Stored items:
::::::::::
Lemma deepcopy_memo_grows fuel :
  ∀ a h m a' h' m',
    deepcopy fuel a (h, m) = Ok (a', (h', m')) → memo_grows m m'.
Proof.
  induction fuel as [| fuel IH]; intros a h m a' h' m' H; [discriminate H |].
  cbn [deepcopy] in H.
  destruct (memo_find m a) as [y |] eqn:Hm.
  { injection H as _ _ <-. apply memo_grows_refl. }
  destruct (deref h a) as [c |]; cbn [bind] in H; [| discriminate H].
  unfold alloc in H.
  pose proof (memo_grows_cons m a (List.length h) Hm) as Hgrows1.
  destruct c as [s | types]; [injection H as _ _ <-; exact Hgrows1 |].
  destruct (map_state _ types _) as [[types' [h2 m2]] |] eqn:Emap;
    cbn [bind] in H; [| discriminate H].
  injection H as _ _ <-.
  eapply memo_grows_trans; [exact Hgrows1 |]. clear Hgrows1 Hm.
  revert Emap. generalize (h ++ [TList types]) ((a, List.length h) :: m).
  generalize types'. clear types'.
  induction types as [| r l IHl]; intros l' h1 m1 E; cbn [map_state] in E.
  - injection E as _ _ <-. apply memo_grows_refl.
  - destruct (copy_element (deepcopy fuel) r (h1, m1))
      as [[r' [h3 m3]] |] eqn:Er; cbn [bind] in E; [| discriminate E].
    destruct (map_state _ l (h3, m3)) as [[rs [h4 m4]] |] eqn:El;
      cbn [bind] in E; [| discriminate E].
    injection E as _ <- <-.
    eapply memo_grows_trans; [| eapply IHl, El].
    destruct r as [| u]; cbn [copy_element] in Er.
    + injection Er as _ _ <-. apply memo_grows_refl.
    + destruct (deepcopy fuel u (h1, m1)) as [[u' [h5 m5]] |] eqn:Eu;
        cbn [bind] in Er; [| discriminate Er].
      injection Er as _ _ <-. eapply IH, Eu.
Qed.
::::::::::
◆ Try it: Nothing but the lines from the one holding "as [[r' [h3" to the end of the entries should be returned, each exactly as it stands.

◆ Task response:
      as [[r' [h3 m3]] |] eqn:Er; cbn [bind] in E; [| discriminate E].
    destruct (map_state _ l (h3, m3)) as [[rs [h4 m4]] |] eqn:El;
      cbn [bind] in E; [| discriminate E].
    injection E as _ <- <-.
    eapply memo_grows_trans; [| eapply IHl, El].
    destruct r as [| u]; cbn [copy_element] in Er.
    + injection Er as _ _ <-. apply memo_grows_refl.
    + destruct (deepcopy fuel u (h1, m1)) as [[u' [h5 m5]] |] eqn:Eu;
        cbn [bind] in Er; [| discriminate Er].
      injection Er as _ _ <-. eapply IH, Eu.
Qed.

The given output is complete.